ENTRIES SHOWN »

(* ===== verification/PbMsgConv.v ===== *)
(** * location_api_msg_proto/src/LocationApiPbMsgConv.cpp : enumerations and masks across the IPC.

    The daemon and its clients exchange protobuf messages; these functions translate the
    enumerations and bit masks of the location API to those of the messages and back.
    An argument is any integer, as the C type of an enum admits; a switch or an if-else
    chain is [switch], a sequence of [if (mask & A) result |= B] is [collect].  The names
    of the functions and of the enumerators are the source's. *)
From S2P Require Import Prelude PbEnums.

Local Open Scope Z_scope.

#[local] Notation "a ↦ b" := (value a, value b) (at level 60).

(** The value of the first case that matches, or the initial one. *)
Fixpoint switch (x : Z) (cases : list (Z * Z)) (default : Z) : Z :=
  match cases with
  | [] => default
  | (a, b) :: cases => if x =? a then b else switch x cases default
  end.

(** [if (mask & bit) result |= out;], once per row. *)
Fixpoint collect (mask : Z) (rows : list (Z * Z)) (result : Z) : Z :=
  match rows with
  | [] => result
  | (bit, out) :: rows => collect mask rows (if Z.land mask bit =? 0 then result else Z.lor result out)
  end.

(** ** The functions *)
Definition getEnumForPBELocMsgID (pbLocMsgId : Z) : Z :=
  switch pbLocMsgId
    [ PB_E_LOCAPI_UNDEFINED_MSG_ID ↦ E_LOCAPI_UNDEFINED_MSG_ID;
      PB_E_LOCAPI_CLIENT_REGISTER_MSG_ID ↦ E_LOCAPI_CLIENT_REGISTER_MSG_ID;
      PB_E_LOCAPI_CLIENT_DEREGISTER_MSG_ID ↦ E_LOCAPI_CLIENT_DEREGISTER_MSG_ID;
      PB_E_LOCAPI_CAPABILILTIES_MSG_ID ↦ E_LOCAPI_CAPABILILTIES_MSG_ID;
      PB_E_LOCAPI_HAL_READY_MSG_ID ↦ E_LOCAPI_HAL_READY_MSG_ID;
      PB_E_LOCAPI_START_TRACKING_MSG_ID ↦ E_LOCAPI_START_TRACKING_MSG_ID;
      PB_E_LOCAPI_STOP_TRACKING_MSG_ID ↦ E_LOCAPI_STOP_TRACKING_MSG_ID;
      PB_E_LOCAPI_UPDATE_CALLBACKS_MSG_ID ↦ E_LOCAPI_UPDATE_CALLBACKS_MSG_ID;
      PB_E_LOCAPI_UPDATE_TRACKING_OPTIONS_MSG_ID ↦ E_LOCAPI_UPDATE_TRACKING_OPTIONS_MSG_ID;
      PB_E_LOCAPI_CONTROL_UPDATE_CONFIG_MSG_ID ↦ E_LOCAPI_CONTROL_UPDATE_CONFIG_MSG_ID;
      PB_E_LOCAPI_CONTROL_DELETE_AIDING_DATA_MSG_ID ↦ E_LOCAPI_CONTROL_DELETE_AIDING_DATA_MSG_ID;
      PB_E_LOCAPI_CONTROL_UPDATE_NETWORK_AVAILABILITY_MSG_ID ↦ E_LOCAPI_CONTROL_UPDATE_NETWORK_AVAILABILITY_MSG_ID;
      PB_E_LOCAPI_LOCATION_MSG_ID ↦ E_LOCAPI_LOCATION_MSG_ID;
      PB_E_LOCAPI_LOCATION_INFO_MSG_ID ↦ E_LOCAPI_LOCATION_INFO_MSG_ID;
      PB_E_LOCAPI_SATELLITE_VEHICLE_MSG_ID ↦ E_LOCAPI_SATELLITE_VEHICLE_MSG_ID;
      PB_E_LOCAPI_NMEA_MSG_ID ↦ E_LOCAPI_NMEA_MSG_ID;
      PB_E_LOCAPI_DATA_MSG_ID ↦ E_LOCAPI_DATA_MSG_ID;
      PB_E_LOCAPI_GET_GNSS_ENGERY_CONSUMED_MSG_ID ↦ E_LOCAPI_GET_GNSS_ENGERY_CONSUMED_MSG_ID;
      PB_E_LOCAPI_LOCATION_SYSTEM_INFO_MSG_ID ↦ E_LOCAPI_LOCATION_SYSTEM_INFO_MSG_ID;
      PB_E_LOCAPI_ENGINE_LOCATIONS_INFO_MSG_ID ↦ E_LOCAPI_ENGINE_LOCATIONS_INFO_MSG_ID;
      PB_E_LOCAPI_START_BATCHING_MSG_ID ↦ E_LOCAPI_START_BATCHING_MSG_ID;
      PB_E_LOCAPI_STOP_BATCHING_MSG_ID ↦ E_LOCAPI_STOP_BATCHING_MSG_ID;
      PB_E_LOCAPI_UPDATE_BATCHING_OPTIONS_MSG_ID ↦ E_LOCAPI_UPDATE_BATCHING_OPTIONS_MSG_ID;
      PB_E_LOCAPI_BATCHING_MSG_ID ↦ E_LOCAPI_BATCHING_MSG_ID;
      PB_E_LOCAPI_ADD_GEOFENCES_MSG_ID ↦ E_LOCAPI_ADD_GEOFENCES_MSG_ID;
      PB_E_LOCAPI_REMOVE_GEOFENCES_MSG_ID ↦ E_LOCAPI_REMOVE_GEOFENCES_MSG_ID;
      PB_E_LOCAPI_MODIFY_GEOFENCES_MSG_ID ↦ E_LOCAPI_MODIFY_GEOFENCES_MSG_ID;
      PB_E_LOCAPI_PAUSE_GEOFENCES_MSG_ID ↦ E_LOCAPI_PAUSE_GEOFENCES_MSG_ID;
      PB_E_LOCAPI_RESUME_GEOFENCES_MSG_ID ↦ E_LOCAPI_RESUME_GEOFENCES_MSG_ID;
      PB_E_LOCAPI_GEOFENCE_BREACH_MSG_ID ↦ E_LOCAPI_GEOFENCE_BREACH_MSG_ID;
      PB_E_LOCAPI_MEAS_MSG_ID ↦ E_LOCAPI_MEAS_MSG_ID;
      PB_E_LOCAPI_GET_SINGLE_TERRESTRIAL_POS_REQ_MSG_ID ↦ E_LOCAPI_GET_SINGLE_TERRESTRIAL_POS_REQ_MSG_ID;
      PB_E_LOCAPI_GET_SINGLE_TERRESTRIAL_POS_RESP_MSG_ID ↦ E_LOCAPI_GET_SINGLE_TERRESTRIAL_POS_RESP_MSG_ID;
      PB_E_LOCAPI_PINGTEST_MSG_ID ↦ E_LOCAPI_PINGTEST_MSG_ID;
      PB_E_INTAPI_CONFIG_CONSTRAINTED_TUNC_MSG_ID ↦ E_INTAPI_CONFIG_CONSTRAINTED_TUNC_MSG_ID;
      PB_E_INTAPI_CONFIG_POSITION_ASSISTED_CLOCK_ESTIMATOR_MSG_ID ↦ E_INTAPI_CONFIG_POSITION_ASSISTED_CLOCK_ESTIMATOR_MSG_ID;
      PB_E_INTAPI_CONFIG_SV_CONSTELLATION_MSG_ID ↦ E_INTAPI_CONFIG_SV_CONSTELLATION_MSG_ID;
      PB_E_INTAPI_CONFIG_AIDING_DATA_DELETION_MSG_ID ↦ E_INTAPI_CONFIG_AIDING_DATA_DELETION_MSG_ID;
      PB_E_INTAPI_CONFIG_LEVER_ARM_MSG_ID ↦ E_INTAPI_CONFIG_LEVER_ARM_MSG_ID;
      PB_E_INTAPI_CONFIG_ROBUST_LOCATION_MSG_ID ↦ E_INTAPI_CONFIG_ROBUST_LOCATION_MSG_ID;
      PB_E_INTAPI_CONFIG_MIN_GPS_WEEK_MSG_ID ↦ E_INTAPI_CONFIG_MIN_GPS_WEEK_MSG_ID;
      PB_E_INTAPI_CONFIG_DEAD_RECKONING_ENGINE_MSG_ID ↦ E_INTAPI_CONFIG_DEAD_RECKONING_ENGINE_MSG_ID;
      PB_E_INTAPI_CONFIG_MIN_SV_ELEVATION_MSG_ID ↦ E_INTAPI_CONFIG_MIN_SV_ELEVATION_MSG_ID;
      PB_E_INTAPI_CONFIG_CONSTELLATION_SECONDARY_BAND_MSG_ID ↦ E_INTAPI_CONFIG_CONSTELLATION_SECONDARY_BAND_MSG_ID;
      PB_E_INTAPI_CONFIG_ENGINE_RUN_STATE_MSG_ID ↦ E_INTAPI_CONFIG_ENGINE_RUN_STATE_MSG_ID;
      PB_E_INTAPI_CONFIG_USER_CONSENT_TERRESTRIAL_POSITIONING_MSG_ID ↦ E_INTAPI_CONFIG_USER_CONSENT_TERRESTRIAL_POSITIONING_MSG_ID;
      PB_E_INTAPI_GET_ROBUST_LOCATION_CONFIG_REQ_MSG_ID ↦ E_INTAPI_GET_ROBUST_LOCATION_CONFIG_REQ_MSG_ID;
      PB_E_INTAPI_GET_ROBUST_LOCATION_CONFIG_RESP_MSG_ID ↦ E_INTAPI_GET_ROBUST_LOCATION_CONFIG_RESP_MSG_ID;
      PB_E_INTAPI_GET_MIN_GPS_WEEK_REQ_MSG_ID ↦ E_INTAPI_GET_MIN_GPS_WEEK_REQ_MSG_ID;
      PB_E_INTAPI_GET_MIN_GPS_WEEK_RESP_MSG_ID ↦ E_INTAPI_GET_MIN_GPS_WEEK_RESP_MSG_ID;
      PB_E_INTAPI_GET_MIN_SV_ELEVATION_REQ_MSG_ID ↦ E_INTAPI_GET_MIN_SV_ELEVATION_REQ_MSG_ID;
      PB_E_INTAPI_GET_MIN_SV_ELEVATION_RESP_MSG_ID ↦ E_INTAPI_GET_MIN_SV_ELEVATION_RESP_MSG_ID;
      PB_E_INTAPI_GET_CONSTELLATION_SECONDARY_BAND_CONFIG_REQ_MSG_ID ↦ E_INTAPI_GET_CONSTELLATION_SECONDARY_BAND_CONFIG_REQ_MSG_ID;
      PB_E_INTAPI_GET_CONSTELLATION_SECONDARY_BAND_CONFIG_RESP_MSG_ID ↦ E_INTAPI_GET_CONSTELLATION_SECONDARY_BAND_CONFIG_RESP_MSG_ID ]
    (value E_LOCAPI_UNDEFINED_MSG_ID).

Definition getEnumForPBLocationError (pbLocErr : Z) : Z :=
  switch pbLocErr
    [ PB_LOCATION_ERROR_SUCCESS ↦ LOCATION_ERROR_SUCCESS;
      PB_LOCATION_ERROR_INVALID_PARAMETER ↦ LOCATION_ERROR_INVALID_PARAMETER;
      PB_LOCATION_ERROR_NOT_SUPPORTED ↦ LOCATION_ERROR_NOT_SUPPORTED;
      PB_LOCATION_ERROR_TIMEOUT ↦ LOCATION_ERROR_TIMEOUT ]
    (value LOCATION_ERROR_GENERAL_FAILURE).

Definition getEnumForPBClientType (pbClntTyp : Z) : Z :=
  switch pbClntTyp
    [ PB_LOCATION_INTEGRATION_API ↦ LOCATION_INTEGRATION_API ]
    (value LOCATION_CLIENT_API).

Definition getEnumForPBBatchingMode (pbBatchMode : Z) : Z :=
  switch pbBatchMode
    [ PB_BATCHING_MODE_TRIP ↦ BATCHING_MODE_TRIP;
      PB_BATCHING_MODE_NO_AUTO_REPORT ↦ BATCHING_MODE_NO_AUTO_REPORT ]
    (value BATCHING_MODE_ROUTINE).

Definition getEnumForPBGnssSuplMode (pbGnssSuplMode : Z) : Z :=
  switch pbGnssSuplMode
    [ PB_GNSS_SUPL_MODE_MSB ↦ GNSS_SUPL_MODE_MSB;
      PB_GNSS_SUPL_MODE_MSA ↦ GNSS_SUPL_MODE_MSA ]
    (value GNSS_SUPL_MODE_STANDALONE).

Definition getEnumForPBBatchingStatus (pbBatchStat : Z) : Z :=
  switch pbBatchStat
    [ PB_BATCHING_STATUS_TRIP_COMPLETED ↦ BATCHING_STATUS_TRIP_COMPLETED;
      PB_BATCHING_STATUS_POSITION_AVAILABE ↦ BATCHING_STATUS_POSITION_AVAILABE;
      PB_BATCHING_STATUS_POSITION_UNAVAILABLE ↦ BATCHING_STATUS_POSITION_UNAVAILABLE ]
    (value BATCHING_STATUS_POSITION_UNAVAILABLE).

Definition getEnumForPBGnssMeasMultipathIndic (pbGnssMeasMultipathIndic : Z) : Z :=
  switch pbGnssMeasMultipathIndic
    [ PB_GNSS_MEASUREMENTS_MULTIPATH_INDICATOR_UNKNOWN ↦ GNSS_MEASUREMENTS_MULTIPATH_INDICATOR_UNKNOWN;
      PB_GNSS_MEASUREMENTS_MULTIPATH_INDICATOR_PRESENT ↦ GNSS_MEASUREMENTS_MULTIPATH_INDICATOR_PRESENT;
      PB_GNSS_MEASUREMENTS_MULTIPATH_INDICATOR_NOT_PRESENT ↦ GNSS_MEASUREMENTS_MULTIPATH_INDICATOR_NOT_PRESENT ]
    (value GNSS_MEASUREMENTS_MULTIPATH_INDICATOR_UNKNOWN).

REQUIREMENT » Find the lines above that include the string "default" and copy them.

RESPONSE TO THE EXERCISE »
Fixpoint switch (x : Z) (cases : list (Z * Z)) (default : Z) : Z :=
  | [] => default
  | (a, b) :: cases => if x =? a then b else switch x cases default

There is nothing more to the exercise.